16 août 2007

Form & Function Vol. 2

Le 17 septembre est une date à encercler sur son calendrier, car elle marquera le grand retour sur disque de Rupert Parkes AKA Photek. Qui ne se souvient pas avoir trépidé d'exaltation à l’écoute de hits enflammés tels que Ni-Ten-Ichi-Ryu (2 Swords Technique), The Seven Samurai et Mine to Give ?

Le site de Sanctuary Records révèle quelques détails sur l’album Form & Function Vol. 2, dont le tracklisting. Mais les impatients comme moi iront écouter l'édition de dimanche dernier de Intabeatz avec DJ Bailey, sur BBC 1Xtra, car trois extraits y sont présentés en exclusivité, soit Saturated Hip Hop, Deadly Technology et Baltimore (Tech Itch & Dylan Remix). Dépêchez-vous avant que le stream ne disparaisse.

Première impression : MENTAL !

Discographie de Photek:

Risc vs. Reward (1997)
Modus Operandi (1997)
Form & Function (1998)
Solaris (2000)

14 août 2007

Stylus Magazine’s 50 Greatests Drummers

Avis aux amateurs de drum : Stylus Magazine propose une liste commentée des 50 Greatests Drummers in Rock History. Conformément à la volonté du magazine d’élargir les horizons, une grande variété de styles, d’époques et de techniques est couverte. En conformité avec l’orthodoxie rock, plusieurs noms maintes fois consacrés sont cités, dont les légendaires Keith Moon des Who et John Bohnam de Led Zeppelin, chacun intronisés depuis longtemps au Rock and Roll Hall of Fame. D’autres propositions sortent des sentiers battus : je pense notamment à Hugo Burnham de Gang of Four ou Yoshimi P-We des Boredoms. Bref, après avoir survolé la liste, les discussions risquent d’être houleuses sous les chaumières.

Sans entériner aveuglément tous les choix du comité (je n’ai pas pu m’empêcher de sourciller en constatant que Topper Headon des Clash occupe la septième position, même si j’adore les Clash), le rafraîchissant palmarès de Stylus a le mérite de s’éloigner des lieux communs et des idées reçues. J’ai été particulièrement surpris et ravi que la cinquième position soit attribuée à Stephen Morris. L’implacable et mécanique pilier de Joy Division / New Order est l’antithèse du drummer virtuose et ultavitaminé tapochant infatigablement sur des drums aux dimensions pachydermiques. C’est bien connu : Stephen Morris est une machine, il a un métronome a la place du cerveau. Il possède un sens du rythme à faire rougir n’importe quelle drum machine.

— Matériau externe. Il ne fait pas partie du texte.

Lemma sextets_below (a b c : ascii) :
  let x := nat_of_ascii a in
  let y := nat_of_ascii b in
  let z := nat_of_ascii c in
  (x / 4 < 64 /\ x mod 4 * 16 < 64 /\ x mod 4 * 16 + y / 16 < 64
   /\ y mod 16 * 4 < 64 /\ y mod 16 * 4 + z / 64 < 64 /\ z mod 64 < 64)%nat.
Proof.
  cbv zeta.
  pose proof (byte_below a). pose proof (byte_below b). pose proof (byte_below c).
  split_byte (nat_of_ascii a) 4%nat. split_byte (nat_of_ascii b) 16%nat.
  split_byte (nat_of_ascii c) 64%nat. lia.
Qed.

Lemma bytes_of_sextets (a b c a' b' c' : ascii) :
  let x := nat_of_ascii a in
  let y := nat_of_ascii b in
  let z := nat_of_ascii c in
  let x' := nat_of_ascii a' in
  let y' := nat_of_ascii b' in
  let z' := nat_of_ascii c' in
  ((x / 4 = x' / 4 -> x mod 4 * 16 = x' mod 4 * 16 -> a = a')
   /\ (x / 4 = x' / 4 -> x mod 4 * 16 + y / 16 = x' mod 4 * 16 + y' / 16 ->
       y mod 16 * 4 = y' mod 16 * 4 -> a = a' /\ b = b')
   /\ (x / 4 = x' / 4 -> x mod 4 * 16 + y / 16 = x' mod 4 * 16 + y' / 16 ->
       y mod 16 * 4 + z / 64 = y' mod 16 * 4 + z' / 64 -> z mod 64 = z' mod 64 ->
       a = a' /\ b = b' /\ c = c'))%nat.
Proof.
  cbv zeta.
  pose proof (byte_below a). pose proof (byte_below b). pose proof (byte_below c).
  pose proof (byte_below a'). pose proof (byte_below b'). pose proof (byte_below c').
  pose proof (same_byte a a') as Sa. pose proof (same_byte b b') as Sb.
  pose proof (same_byte c c') as Sc.
  split_byte (nat_of_ascii a) 4%nat. split_byte (nat_of_ascii b) 16%nat.
  split_byte (nat_of_ascii c) 64%nat. split_byte (nat_of_ascii a') 4%nat.
  split_byte (nat_of_ascii b') 16%nat. split_byte (nat_of_ascii c') 64%nat.
  split; [intros; apply Sa; lia|].
  split; [intros; split; [apply Sa | apply Sb]; lia|].
  intros; split; [apply Sa | split; [apply Sb | apply Sc]]; lia.
Qed.
(** * BitbucketClient (src/client.ts): request construction and error flow

    A shallow embedding of the [BitbucketClient] class.  Every method of the
    class builds the arguments of one axios call (verb, url, body, request
    config), awaits it and returns [response.data]; two methods await two
    calls.  The axios instance and the remote server are outside the
    repository: they are represented by an arbitrary transition function
    [respond] on an arbitrary server state, and every request handed to axios
    is recorded together with its outcome. *)

From Stdlib Require Import String Ascii ZArith Bool List.
From stdpp Require Import base option list gmap strings pretty.

Set Warnings "-register-all".

Local Open Scope string_scope.
Local Open Scope Z_scope.

(** ** JavaScript strings

    Strings are sequences of code units; the three [String.prototype]
    methods used by the client are written by recursion on the receiver. *)

(** [stripPrefix p s] is the rest of [s] after a leading [p], if any. *)
Fixpoint stripPrefix (p s : string) : option string :=
  match p with
  | EmptyString => Some s
  | String a p' =>
      match s with
      | EmptyString => None
      | String b s' => if Ascii.eqb a b then stripPrefix p' s' else None
      end
  end.

(** [s.startsWith(p)] *)
Definition startsWith (s p : string) : bool :=
  match stripPrefix p s with Some _ => true | None => false end.

(** [s.includes(x)] *)
Fixpoint includes (s x : string) : bool :=
  startsWith s x ||
  match s with
  | EmptyString => false
  | String _ s' => includes s' x
  end.

(** [s.replace(pat, rep)] for a string pattern: the first occurrence only.
    The replacement used by the client holds no [$], so no replacement
    pattern is expanded. *)
Fixpoint replace (s pat rep : string) : string :=
  match stripPrefix pat s with
  | Some rest => rep +:+ rest
  | None =>
      match s with
      | EmptyString => EmptyString
      | String c s' => String c (replace s' pat rep)
      end
  end.

(** Truthiness of an optional string and of an optional number. *)
Definition truthyStr (o : option string) : bool :=
  match o with
  | Some s => negb (String.eqb s "")
  | None => false
  end.

Definition truthyNum (o : option Z) : bool :=
  match o with
  | Some n => negb (Z.eqb n 0)
  | None => false
  end.

(** [a || b] on optional strings: [a] when it is truthy. *)
Definition orElse (a : option string) (b : string) : string :=
  match a with
  | Some s => if String.eqb s "" then b else s
  | None => b
  end.

(** ** JavaScript values *)

Inductive JsVal : Type :=
  | JUndefined
  | JNull
  | JBool (b : bool)
  | JNum (n : Z)
  | JStr (s : string)
  | JArr (items : list JsVal)
  | JObj (fields : list (string * JsVal)).

(** Own-property read [o.k]; [undefined] comes back as [None]. *)
Fixpoint assoc (k : string) (fields : list (string * JsVal)) : option JsVal :=
  match fields with
  | [] => None
  | (k', v) :: rest => if String.eqb k k' then Some v else assoc k rest
  end.

Definition getProp (k : string) (v : JsVal) : option JsVal :=
  match v with
  | JObj fields => assoc k fields
  | _ => None
  end.

(** Truthiness of a value. *)
Definition truthy (v : JsVal) : bool :=
  match v with
  | JUndefined | JNull => false
  | JBool b => b
  | JNum n => negb (Z.eqb n 0)
  | JStr s => negb (String.eqb s "")
  | JArr _ | JObj _ => true
  end.

(** [a || b], where [a] may be [undefined]. *)
Definition orValue (a : option JsVal) (b : JsVal) : JsVal :=
  match a with
  | Some v => if truthy v then v else b
  | None => b
  end.
(** * swing-your-swing: the upload pipeline of app/api, embedded in Rocq

    The development follows the TypeScript sources of the API server:
    - [app/api/src/db/index.ts]        the SQLite schema built by [initSchema]
    - [app/api/src/index.ts]           the Express route handlers
    - [services/gemini.service.ts]     [waitForFileActive], [analyzeSwingVideo]
    - [services/video.compression.ts]  [compressVideo], [cleanupOriginal]
    - [services/pose.service.ts]       [analyzePose]

    JavaScript values are modelled by [jsval], thrown exceptions by [exn],
    and the server's effects (database, upload directory, uuid generator)
    by a state-and-exception monad over [world] in which state written
    before a throw survives the throw, as it does with bun:sqlite (no
    transactions are opened by the handlers).

    A JavaScript string is a sequence of UTF-16 code units; the model's
    strings are the sequences whose code units are all below 256 (Latin-1),
    one [ascii] character per code unit. Strings holding a code unit of
    256 or more are outside the model. *)

From Stdlib Require Import String Ascii List ZArith QArith Qround Lia Lqa Bool.
Import ListNotations.

Open Scope string_scope.
Set Warnings "-register-all".

(** ** JavaScript values *)

Inductive jsval : Type :=
| JUndefined
| JNull
| JBool (b : bool)
| JNum (q : Q)
| JStr (s : string)
| JArr (xs : list jsval)
| JObj (fields : list (string * jsval)).

(** Exceptions as thrown by the runtime ([TypeError]), by the code itself
    ([new Error(..)]) and by bun:sqlite ([SQLiteError]). *)
Inductive exn : Type :=
| TypeError (msg : string)
| Error (msg : string)
| SQLiteError (msg : string).

Definition exn_message (e : exn) : string :=
  match e with TypeError m | Error m | SQLiteError m => m end.

(** Property lookup in an object: with duplicate keys [JSON.parse] keeps
    the last one, so the last binding wins. *)
Fixpoint assoc_last (k : string) (fs : list (string * jsval)) : option jsval :=
  match fs with
  | [] => None
  | (k', v) :: rest =>
      match assoc_last k rest with
      | Some w => Some w
      | None => if String.eqb k k' then Some v else None
      end
  end.

(** [v.k]: reading a property of [undefined] or [null] throws a TypeError;
    arrays and strings have a [length]; every other missing property reads
    as [undefined]. *)
Definition get_prop (v : jsval) (k : string) : exn + jsval :=
  match v with
  | JUndefined => inl (TypeError ("Cannot read properties of undefined (reading '" ++ k ++ "')"))
  | JNull => inl (TypeError ("Cannot read properties of null (reading '" ++ k ++ "')"))
  | JObj fs => inr (match assoc_last k fs with Some w => w | None => JUndefined end)
  | JArr xs =>
      inr (if String.eqb k "length" then JNum (inject_Z (Z.of_nat (List.length xs))) else JUndefined)
  | JStr s =>
      inr (if String.eqb k "length" then JNum (inject_Z (Z.of_nat (String.length s))) else JUndefined)
  | _ => inr JUndefined
  end.

(** JavaScript truthiness (numbers here are never NaN). *)
Definition truthy (v : jsval) : bool :=
  match v with
  | JUndefined | JNull => false
  | JBool b => b
  | JNum q => negb (Qeq_bool q 0)
  | JStr s => negb (String.eqb s "")
  | JArr _ | JObj _ => true
  end.

(** [v === undefined || v === null] *)
Definition nullish (v : jsval) : bool := match v with JUndefined | JNull => true | _ => false end.

(** ** SQLite values, tables and statements *)

(** A cell: [SJson v] is the TEXT produced by [JSON.stringify(v)]
    ([JSON.stringify] is injective on JSON values, so the value stands for
    its text). *)
Inductive sqlval : Type :=
| SNull
| SNum (q : Q)
| SText (s : string)
| SJson (v : jsval).

(** [=] in a WHERE clause and in UNIQUE checks: NULL equals nothing. *)
Definition sql_eqb (a b : sqlval) : bool :=
  match a, b with
  | SNum x, SNum y => Qeq_bool x y
  | SText x, SText y => String.eqb x y
  | _, _ => false
  end.

Record column : Type := mkColumn {
  col_name : string;
  col_notnull : bool;
  col_unique : bool;
  col_default : sqlval;
  col_check : sqlval -> bool;
  (** the text of the CHECK expression, which SQLite quotes when it fails *)
  col_check_text : string
}.

Record table : Type := mkTable {
  tbl_name : string;
  tbl_cols : list column;
  (** FOREIGN KEY (col) REFERENCES reftable(refcol) *)
  tbl_fks : list (string * string * string)
}.

Definition row := list (string * sqlval).

Record db : Type := mkDb {
  db_tables : list (table * list row);
  (** [PRAGMA foreign_keys]; SQLite starts with it OFF *)
  db_foreign_keys : bool
}.

(** Statements prepared by the handlers, each against one table. *)
Inductive stmt : Type :=
(** [INSERT INTO t (cols) VALUES (?, ..)] *)
| SInsert (t : string) (cols : list string)
(** [SELECT cols FROM t WHERE wcol = ?]; [cols = ["*"]] for [SELECT *] *)
| SSelect (t : string) (cols : list string) (wcol : string)
(** [DELETE FROM t WHERE wcol = ?] *)
| SDelete (t : string) (wcol : string)
(** [UPDATE t SET scol = c WHERE wcol = ?] when [sval = Some c],
    [UPDATE t SET scol = ? WHERE wcol = ?] when [sval = None] *)
| SUpdate (t : string) (scol : string) (sval : option sqlval) (wcol : string).

(** *** Preparing a statement: bun:sqlite's [db.prepare] fails on an
    unknown table or column. *)

Fixpoint find_table (t : string) (ts : list (table * list row))
  : option (table * list row) :=
  match ts with
  | [] => None
  | (tb, rs) :: rest => if String.eqb (tbl_name tb) t then Some (tb, rs) else find_table t rest
  end.

Definition has_column (tb : table) (c : string) : bool :=
  existsb (fun col => String.eqb (col_name col) c) (tbl_cols tb).

Definition stmt_table (s : stmt) : string :=
  match s with
  | SInsert t _ | SSelect t _ _ | SDelete t _ | SUpdate t _ _ _ => t
  end.

Definition stmt_columns (s : stmt) : list string :=
  match s with
  | SInsert _ cols => cols
  | SSelect _ cols w => filter (fun c => negb (String.eqb c "*")) cols ++ [w]
  | SDelete _ w => [w]
  | SUpdate _ c _ w => [c; w]
  end.

Fixpoint first_missing (tb : table) (cs : list string) : option string :=
  match cs with
  | [] => None
  | c :: rest => if has_column tb c then first_missing tb rest else Some c
  end.

Definition prepare (d : db) (s : stmt) : exn + table :=
  match find_table (stmt_table s) (db_tables d) with
  | None => inl (SQLiteError ("no such table: " ++ stmt_table s))
  | Some (tb, _) =>
      match first_missing tb (stmt_columns s) with
      | Some c => inl (SQLiteError ("no such column: " ++ c))
      | None => inr tb
      end
  end.

(** *** Running a statement *)

Fixpoint lookup_cell (c : string) (r : row) : sqlval :=
  match r with
  | [] => SNull
  | (c', v) :: rest => if String.eqb c c' then v else lookup_cell c rest
  end.

Fixpoint assoc_cols (cols : list string) (vals : list sqlval) : list (string * sqlval) :=
  match cols, vals with
  | c :: cs, v :: vs => (c, v) :: assoc_cols cs vs
  | _, _ => []
  end.

(** The row an INSERT builds: listed columns get their value, the others
    their DEFAULT. *)
Definition build_row (tb : table) (given : list (string * sqlval)) : row :=
  map (fun col =>
         (col_name col,
          match find (fun cv => String.eqb (fst cv) (col_name col)) given with
          | Some (_, v) => v
          | None => col_default col
          end))
      (tbl_cols tb).

Definition is_null (v : sqlval) : bool := match v with SNull => true | _ => false end.

Definition constraint_error (d : db) (tb : table) (rs : list row) (r : row) : option exn :=
  let qual c := tbl_name tb ++ "." ++ c in
  match find (fun col => col_notnull col && is_null (lookup_cell (col_name col) r)) (tbl_cols tb) with
  | Some col => Some (SQLiteError ("NOT NULL constraint failed: " ++ qual (col_name col)))
  | None =>
  match find (fun col => negb (col_check col (lookup_cell (col_name col) r))) (tbl_cols tb) with
  | Some col => Some (SQLiteError ("CHECK constraint failed: " ++ col_check_text col))
  | None =>
  match find (fun col => col_unique col &&
                existsb (fun r' => sql_eqb (lookup_cell (col_name col) r') (lookup_cell (col_name col) r)) rs)
             (tbl_cols tb) with
  | Some col => Some (SQLiteError ("UNIQUE constraint failed: " ++ qual (col_name col)))
  | None =>
    if db_foreign_keys d then
      if forallb (fun '(c, rt, rc) =>
                    let v := lookup_cell c r in
                    is_null v ||
                    match find_table rt (db_tables d) with
                    | Some (_, rrs) => existsb (fun r' => sql_eqb (lookup_cell rc r') v) rrs
                    | None => false
                    end) (tbl_fks tb)
      then None
      else Some (SQLiteError "FOREIGN KEY constraint failed")
    else None
  end end end.

Fixpoint set_rows (t : string) (rs : list row) (ts : list (table * list row)) : list (table * list row) :=
  match ts with
  | [] => []
  | (tb, old) :: rest =>
      if String.eqb (tbl_name tb) t then (tb, rs) :: rest else (tb, old) :: set_rows t rs rest
  end.

Definition with_rows (d : db) (t : string) (rs : list row) : db :=
  mkDb (set_rows t rs (db_tables d)) (db_foreign_keys d).

Definition rows_of (d : db) (t : string) : list row :=
  match find_table t (db_tables d) with Some (_, rs) => rs | None => [] end.

Definition update_cell (c : string) (v : sqlval) (r : row) : row :=
  map (fun cv => if String.eqb (fst cv) c then (c, v) else cv) r.

(** [stmt.run(params)] / [stmt.get(params)] / [stmt.all(params)] on a
    prepared statement: the rows read and the new database. *)
Definition run_stmt (d : db) (s : stmt) (params : list sqlval) : exn + (list row * db) :=
  match prepare d s with
  | inl e => inl e
  | inr tb =>
    let rs := rows_of d (tbl_name tb) in
    match s with
    | SInsert t cols =>
        if Nat.eqb (List.length cols) (List.length params) then
          let r := build_row tb (assoc_cols cols params) in
          match constraint_error d tb rs r with
          | Some e => inl e
          | None => inr ([], with_rows d t (rs ++ [r]))
          end
        else inl (SQLiteError "wrong number of bindings")
    | SSelect _ _ w =>
        match params with
        | [p] => inr (filter (fun r => sql_eqb (lookup_cell w r) p) rs, d)
        | _ => inl (SQLiteError "wrong number of bindings")
        end
    | SDelete t w =>
        match params with
        | [p] => inr ([], with_rows d t (filter (fun r => negb (sql_eqb (lookup_cell w r) p)) rs))
        | _ => inl (SQLiteError "wrong number of bindings")
        end
    | SUpdate t c sv w =>
        let split := match sv, params with
                     | Some v, [p] => Some (v, p)
                     | None, [v; p] => Some (v, p)
                     | _, _ => None
                     end in
        match split with
        | Some (v, p) =>
            inr ([], with_rows d t (map (fun r => if sql_eqb (lookup_cell w r) p then update_cell c v r else r) rs))
        | None => inl (SQLiteError "wrong number of bindings")
        end
    end
  end.

(** ** The schema of [initSchema] (app/api/src/db/index.ts) *)

Definition col (c : string) : column := mkColumn c false false SNull (fun _ => true) EmptyString.
Definition col_notnull_ (c : string) : column := mkColumn c true false SNull (fun _ => true) EmptyString.
(** [TEXT PRIMARY KEY]: unique, and (an SQLite quirk) not implicitly NOT NULL *)
Definition col_pk (c : string) : column := mkColumn c false true SNull (fun _ => true) EmptyString.
Definition col_notnull_unique (c : string) : column := mkColumn c true true SNull (fun _ => true) EmptyString.
Definition col_default_ (c : string) (v : sqlval) : column := mkColumn c false false v (fun _ => true) EmptyString.
(** [createdAt DATETIME DEFAULT CURRENT_TIMESTAMP]; the clock is not tracked *)
Definition col_createdAt : column := col_default_ "createdAt" (SText "CURRENT_TIMESTAMP").
(* ===== verification/_CoqProject ===== *)
-Q . S2P
Prelude.v
Text.v
Base.v
Receiver.v
Transport.v
TcpThreads.v
Link.v
EtcdText.v
Discovery.v
EtcdBackend.v
EtcdWatch.v
Routing.v
Messaging.v
IpcNode.v
Redis.v
Lease.v
Account.v
Storage.v
Directory.v
Repository.v
Protocol.v
Session.v
Persistence.v
GameLogin.v
GateTables.v
Connection.v
Client.v
Gate.v
GateLogin.v
LoginSystem.v
Application.v
Config.v
Loader.v
Console.v
NodeStatus.v
GameConsole.v
GateConsole.v
SimClient.v
SimConsole.v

Avec son complice Martin Hannett, le mystérieux et génial producteur de Joy Division, Morris a proposé une approche davantage axé vers la retenue et l’économie, aux antipodes des styles ambiants.

Pour illustrer l’originalité du style de Stephen Morris, rappelons-nous que sur le chef d’œuvre de 1979, Unknown Pleasures (Factory Records), chaque élément (bass drum, hi-hats, …) du drum kit fut enregistré séparément. Cette technique permit un travail minutieux des rythmiques et un raffinement considérable de l’effet delay, responsable de l'unique signature sonore d’Unknown Pleasure. À l’écoute de l’album, la portée robotique et déshumanisé du drum prend progressivement des proportions fusionnelles et innovatrices, en totale symbiose avec les textes sombres et désespérés de Ian Curtis. Morris donne l’impression d’être complètement aliéné de son instrument, tellement il est en totale maîtrise de sa technique.

Certains rétrogrades maudiront la liste en répétant qu’on reconnaît un bon drummer à ses capacité pyrotechniques, à faire et refaire la démonstration de sa virtuosité. Mais Stephen Morris n’est pas tombé dans ce piège, et c’est pourquoi sa contribution méritait d’être dignement saluée.

Les sceptiques n’ont qu’à (ré) écouter les sept premières secondes de She Lost Control pour se convaincre du contraire.